There is a supreme symptom of ecstatic love which is called mahābhāva. This mahābhāva expression was possible only in Rādhārāṇī, but later on when Śrī Kṛṣṇa Caitanya appeared to feel the mode of love of Rādhārāṇī, He also expressed all of the symptoms of mahābhāva. Śrī Rūpa Gosvāmī says in this connection that when the symptoms of ecstatic love become the most bright, that stage is accepted as mahābhāva.
Śrīla Rūpa Gosvāmī further analyzes the ecstatic loving expression into four divisions which are called sāttvābhāsā.

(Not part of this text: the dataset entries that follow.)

(* ===== verification/CryptoMgrPrekeys.v ===== *)
(** * Memory and disk of the client agree: the life cycle of the pre-keys

    Registration, rotation of the signed pre-key and replenishment of the
    one-time pre-keys keep [client_inv].  A failed rotation or replenishment
    changes nothing durable; a confirmed upload whose removal fails after a
    new batch was queued leaves both in the outbox. *)
From stdpp Require Import base numbers list strings gmap.
From S2P Require Import Prelude Consts Types Primitives Kdf Aad Keys X3dh Ratchet SqlDb ServerWorld CryptoStore CryptoMgr CryptoMgrInv CryptoMgrFacts.
Local Open Scope Z_scope.
Local Open Scope cmp_scope.

(** ** Maps of keys *)

Lemma extend_lookup_cases {A} (l : list (Z * A)) (m : gmap Z A) k v :
  extend l m !! k = Some v -> (k, v) ∈ l \/ ((k ∉ l.*1) /\ m !! k = Some v).
Proof.
  revert m. induction l as [|[j w] l IH]; intros m.
  - intros Hk. right. split; [apply not_elem_of_nil|done].
  - rewrite extend_cons. intros [Hl|[Hn Hm]]%IH; [by left; right|].
    destruct (decide (k = j)) as [->|Hne].
    + rewrite lookup_insert_eq in Hm. injection Hm as ->. left. by left.
    + rewrite lookup_insert_ne in Hm by done. right. split; [|done].
      simpl. by apply not_elem_of_cons.
Qed.

Lemma extend_is_Some {A} (l : list (Z * A)) (m : gmap Z A) k :
  is_Some (extend l m !! k) <-> k ∈ l.*1 \/ is_Some (m !! k).
Proof.
  revert m. induction l as [|[j w] l IH]; intros m.
  - split; [by right|]. intros [Hk|Hm]; [by apply elem_of_nil in Hk|done].
  - rewrite extend_cons, IH, lookup_insert_is_Some. simpl. rewrite elem_of_cons.
    destruct (decide (j = k)); naive_solver.
Qed.

Lemma fold_delete_lookup {A} ids (m : gmap Z A) k :
  fold_left (fun t k => delete k t) ids m !! k = if decide (k ∈ ids) then None else m !! k.
Proof.
  revert m. induction ids as [|j ids IH]; intros m; [done|]. simpl. rewrite IH.
  destruct (decide (k = j)) as [->|Hne].
  - rewrite lookup_delete_eq. rewrite (decide_True (P := j ∈ j :: ids)) by (by left). by case_decide.
  - rewrite lookup_delete_ne by done. repeat case_decide; set_solver.
Qed.

(** Inserting fresh keys is undone by deleting them. *)
Lemma extend_undo {A} (l : list (Z * A)) (m : gmap Z A) :
  (forall k, k ∈ l.*1 -> m !! k = None) -> fold_left (fun t k => delete k t) l.*1 (extend l m) = m.
Proof.
  intros Hf. apply map_eq. intros k. rewrite fold_delete_lookup.
  case_decide as Hk; [by rewrite Hf|]. by apply extend_lookup_notin.
Qed.

Lemma take_keys_mem {A} ids (m : gmap Z A) k :
  k ∈ ids -> is_Some (m !! k) -> k ∈ (take_keys ids m).1.*1.
Proof.
  intros Hk Hm. destruct (take_keys_spec ids m) as (E & _ & _ & Hl).
  destruct (decide (k ∈ (take_keys ids m).1.*1)) as [|Hn]; [done|]. exfalso.
  rewrite <- E, extend_lookup_notin, Hl, decide_True in Hm by done. by destruct Hm.
Qed.

(** ** The one-time pre-keys *)

(** Keys that are held have been issued before the next identifier. *)
Lemma opks_fresh keys next created k :
  opks_wf keys next created -> next < u32_max -> next <= k -> keys !! k = None /\ created !! k = None.
Proof.
  intros (Hk & Hd & _) Hn Hle.
  destruct (keys !! k) as [o|] eqn:Ho.
  - destruct (Hk _ _ Ho) as [_ Hs]. unfold saturating_add in Hs. lia.
  - split; [done|]. apply eq_None_not_Some. rewrite <- Hd, Ho. by intros [? [=]].
Qed.

(** Dropping the same keys from both maps. *)
Lemma opks_wf_take keys next created keys' created' P :
  opks_wf keys next created ->
  (forall k, P k \/ ~ P k) ->
  (forall k, (P k -> keys' !! k = None) /\ (~ P k -> keys' !! k = keys !! k)) ->
  (forall k, (P k -> created' !! k = None) /\ (~ P k -> created' !! k = created !! k)) ->
  opks_wf keys' next created'.
Proof.
  intros (Hk & Hd & Hn) Dp Hk' Hc'. split; [|split; [|done]].
  - intros k o Ho. destruct (Dp k) as [Hp|Hp]; destruct (Hk' k) as [H1 H2].
    + rewrite H1 in Ho by done. done.
    + rewrite H2 in Ho by done. by apply Hk.
  - intros k. destruct (Dp k) as [Hp|Hp]; destruct (Hk' k) as [H1 H2], (Hc' k) as [H3 H4].
    + rewrite H1, H3 by done. by split; intros [? [=]].
    + rewrite H2, H4 by done. apply Hd.
Qed.

Lemma opks_wf_take_same keys next created ids :
  opks_wf keys next created -> opks_wf (take_keys ids keys).2 next (take_keys ids created).2.
Proof.
  intros W. apply (opks_wf_take keys next created _ _ (fun k => k ∈ ids) W).
  - intros k. destruct (decide (k ∈ ids)); auto.
  - intros k. destruct (take_keys_spec ids keys) as (_ & _ & _ & ->). case_decide; naive_solver.
  - intros k. destruct (take_keys_spec ids created) as (_ & _ & _ & ->). case_decide; naive_solver.
Qed.

(** As [confirm_prekeys_uploaded] does it: the creation times of the keys that
    were found. *)
Lemma opks_wf_take_found keys next created ids :
  opks_wf keys next created ->
  opks_wf (take_keys ids keys).2 next (take_keys (take_keys ids keys).1.*1 created).2.
Proof.
  intros W. apply (opks_wf_take keys next created _ _ (fun k => k ∈ (take_keys ids keys).1.*1) W).
  - intros k. destruct (decide (k ∈ (take_keys ids keys).1.*1)); auto.
  - intros k. destruct (take_keys_spec ids keys) as (_ & _ & Hn & Hl). split; [apply Hn|].
    intros Hni. rewrite Hl. case_decide as Hk; [|done].
    destruct (keys !! k) eqn:Ho; [|done]. exfalso. apply Hni, take_keys_mem; [done|by rewrite Ho].
  - intros k. destruct (take_keys_spec (take_keys ids keys).1.*1 created) as (_ & _ & _ & ->).
    case_decide; naive_solver.
Qed.

Lemma batch_ids (gen : list Keys.OneTimePreKey) :
  ((fun k => (opk_key_id k, k)) <$> gen).*1 = opk_key_id <$> gen.
Proof. by rewrite <- list_fmap_compose. Qed.
Lemma stamp_ids (ids : list Z) (now : Z) : ((fun k => (k, now)) <$> ids).*1 = ids.
Proof. rewrite <- list_fmap_compose. apply list_fmap_id. Qed.

(** Adding a freshly generated batch. *)
Lemma opks_wf_extend keys next created (gen : list Keys.OneTimePreKey) n now :
  opks_wf keys next created -> 0 <= n ->
  (forall k, k ∈ gen -> next <= opk_key_id k < next + n) ->
  opks_wf (extend ((fun k => (opk_key_id k, k)) <$> gen) keys) (next + n)
    (extend ((fun k => (k, now)) <$> (opk_key_id <$> gen)) created).
Proof.
  intros (Hk & Hd & Hn) Hn0 Hg. split; [|split; [|lia]].
  - intros k o [Hin|[_ Ho]]%extend_lookup_cases.
    + apply list_elem_of_fmap in Hin as (x & [= -> ->] & Hx). split; [done|].
      pose proof (Hg _ Hx). unfold saturating_add. lia.
    + destruct (Hk _ _ Ho). split; [done|]. lia.
  - intros k. rewrite !extend_is_Some, Hd, batch_ids, stamp_ids. done.
Qed.

Section Prekeys.
Context `{CryptoPrims, Codecs, !CodecLaws, ClientEnv, !SignatureLaws}.

Lemma generated_range start count rng ks :
  0 <= count -> generate_one_time_prekeys start count rng = Ok ks ->
  start + count <= u32_max /\ (forall k, k ∈ ks -> start <= opk_key_id k < start + count).
Proof.
  intros Hc. unfold generate_one_time_prekeys.
  destruct (checked_add u32_max start count) as [e|] eqn:He; simpl; [|done].
  apply checked_add_Some in He as [-> Hle]. intros [= <-]. split; [done|].
  intros k Hk. apply list_elem_of_fmap in Hk as (i & -> & Hi). simpl. apply elem_of_seq in Hi. lia.
Qed.

(** [queue_prekey_replenishment] from a manager whose one-time pre-keys are
    well formed: it fails and restores everything, returns the upload that is
    pending, or queues one. *)
Lemma wp_replenish (Q : result CryptoError ClientMessage -> Client -> Prop) m d t :
  opks_wf (stored_opks m) (next_one_time_prekey_id m) (one_time_prekey_created_at m) ->
  (forall e t', (t <= t')%nat -> Q (Err e) (mkClient m (d, t'))) ->
  (forall msg, Q (Ok msg) (mkClient m (d, t))) ->
  (forall t' p keys next created, (t <= t')%nat -> opks_wf keys next created -> is_upload p = true ->
     correlation_id p ∉ (outbox d).*1 ->
     let m1 := set_opks keys next created m in
     Q (Ok (to_client_message p)) (mkClient (set_outbound (pending_outbound m ++ [p]) m1)
       (mkDisk (Some (core_state m1)) (outbox d ++ [(correlation_id p, p)]) (processed_rows d), t'))) ->
  wp queue_prekey_replenishment Q (mkClient m (d, t)).
Proof.
  intros W He Hf Hs. unfold queue_prekey_replenishment. wp_go.
  destruct (List.find is_upload (pending_outbound m)) as [p|]; wp_go; [apply Hf|].
  destruct (generate_one_time_prekeys _ _ _) as [gen|e] eqn:Hg; cbn [map_err]; [|by apply He; lia].
  assert (0 <= PREKEY_TARGET) as Hc0 by (by vm_compute).
  destruct (generated_range _ _ _ _ Hc0 Hg) as [Hle Hr]. wp_go.
  destruct (ensure_capacity _ _) as [[]|e]; [|by apply He; lia]. wp_go.
  set (stale := (filter _ (map_to_list (one_time_prekey_created_at m))).*1).
  destruct (take_keys_spec stale (stored_opks m)) as (Eo & _ & _ & Lo).
  destruct (take_keys_spec stale (one_time_prekey_created_at m)) as (Ec & _ & _ & Lc).
  pose proof (opks_wf_take_same _ _ _ stale W) as W1.
  destruct (take_keys stale (stored_opks m)) as [sk opks] eqn:E1.
  destruct (take_keys stale (one_time_prekey_created_at m)) as [sc created] eqn:E2. simpl in *.
  wp_go. rewrite checked_add_fits by done. cbn [ok_or]. wp_go.
  assert (forall k, k ∈ opk_key_id <$> gen -> opks !! k = None /\ created !! k = None) as Hfresh.
  { intros k Hk. apply list_elem_of_fmap in Hk as (x & -> & Hx). apply Hr in Hx.
    eapply opks_fresh; [exact W1|lia|lia]. }
  apply wp_persist_outbound; [intros t' Ht|intros t' Ht Hfr]; wp_go.
  - cbn [stored_opks one_time_prekey_created_at set_opks set_outbound pending_outbound].
    rewrite removelast_snoc.
    pose proof (extend_undo ((fun k => (opk_key_id k, k)) <$> gen) opks) as U1.
    pose proof (extend_undo ((fun k => (k, ce_clock (S (S t)))) <$> (opk_key_id <$> gen)) created) as U2.
    rewrite batch_ids in U1. rewrite stamp_ids in U2.
    rewrite U1, U2, Eo, Ec by (intros k Hk; by apply Hfresh).
    assert (forall a b, set_opks (stored_opks m) (next_one_time_prekey_id m) (one_time_prekey_created_at m)
      (set_outbound (pending_outbound m) (set_outbound a b)) = set_opks (stored_opks m)
        (next_one_time_prekey_id m) (one_time_prekey_created_at m) (set_outbound (pending_outbound m) b)) as -> by done.
    destruct m. by apply He; lia.
  - apply (Hs t' (PPreKeyUpload (ce_uuid (S (S (S t)))) _)
      (extend ((fun k => (opk_key_id k, k)) <$> gen) opks) (next_one_time_prekey_id m + PREKEY_TARGET)
      (extend ((fun k => (k, ce_clock (S (S t)))) <$> (opk_key_id <$> gen)) created));
      [lia| |done|done]. by apply opks_wf_extend.
Qed.

Lemma queue_prekey_replenishment_safe : op_safe queue_prekey_replenishment.
Proof.
  apply op_safe_intro. intros m d t I. apply wp_replenish; [apply I|intros; keep_state|intros; keep_state|].
  intros t' p keys next created Ht W Hp Hf. cbv zeta. apply safe_ok; [|done].
  apply (enqueued_inv m (set_opks keys next created m) p d t); try done.
  - apply wf_opks; [apply I|done].
  - by destruct p.
Qed.

(** The keys generated at registration. *)
Lemma registration_opks_wf keys next created (opks : list Keys.OneTimePreKey) now :
  opks_wf keys next created ->
  let n := match max_of (opk_key_id <$> opks) with
           | Some k => saturating_add u32_max k 1 | None => next end in
  opks_wf (extend ((fun k => (opk_key_id k, k)) <$> opks) ∅) (Z.max n next)
    (extend ((fun k => (opk_key_id k, now)) <$> opks) ∅).
Proof.
  intros (_ & _ & Hn). cbv zeta. split; [|split; [|lia]].
  - intros k o [Hin|[_ Ho]]%extend_lookup_cases; [|by rewrite lookup_empty in Ho].
    apply list_elem_of_fmap in Hin as (x & [= -> ->] & Hx). split; [done|].
    assert (opk_key_id x ∈ opk_key_id <$> opks) as Hid by (by apply list_elem_of_fmap_2).
    pose proof (max_of_Some _ _ Hid) as (mx & -> & Hle). unfold saturating_add. lia.
  - intros k. rewrite !extend_is_Some, !lookup_empty, batch_ids. rewrite <- list_fmap_compose. split; intros [Hk|[? [=]]]; by left.
Qed.

Lemma persist_registration_keys_safe spk opks :
  length (spk_signature spk) = 64%nat -> 0 <= spk_key_id spk ->
  op_safe (persist_registration_keys spk opks).
Proof.
  intros Hl Hid. apply op_safe_intro. intros m d t I. unfold persist_registration_keys. wp_go.
  apply wp_persist_state; intros t' Ht; wp_go.
  - apply (safe_err _ _ _ t); [done|done|done|lia].
  - apply safe_ok; [|done]. apply (saved_core_inv m _ _ t); [done| |done|done|lia].
    apply wf_opks; [apply wf_spks; [apply I|]|].
    + split; [|split].
      * intros k [= <-]. lia.
      * unfold saturating_add, u32_max. lia.
      * by repeat constructor.
    + eapply registration_opks_wf. apply I.
Qed.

Sometimes impersonalists who are not actually in devotional service may also exhibit such symptoms of ecstatic love, but this is not accepted as actual ecstasy. It is a reflection only. For example, sometimes in Vārāṇasī, a holy city for impersonalist scholars, there may be seen a sannyāsī crying from hearing the glories of the Lord. Impersonalists also sometimes chant the Hare Kṛṣṇa mantra and dance, but their aim is not to serve the Lord. It is to become one with the Lord and merge into His existence. Rūpa Gosvāmī therefore says that even if the reactions to chanting are manifested in the impersonalist's body, they should not be considered to be symptoms of actual attachment, but reflections only, just like the sun reflected in a dark room through some polished glass. The chanting of Hare Kṛṣṇa, however, is so nice and transcendental that it will eventually melt even the hearts of persons who are impersonalists. Rūpa Gosvāmī says that the impersonalists' symptoms are simply reflections of ecstatic love, not the real thing.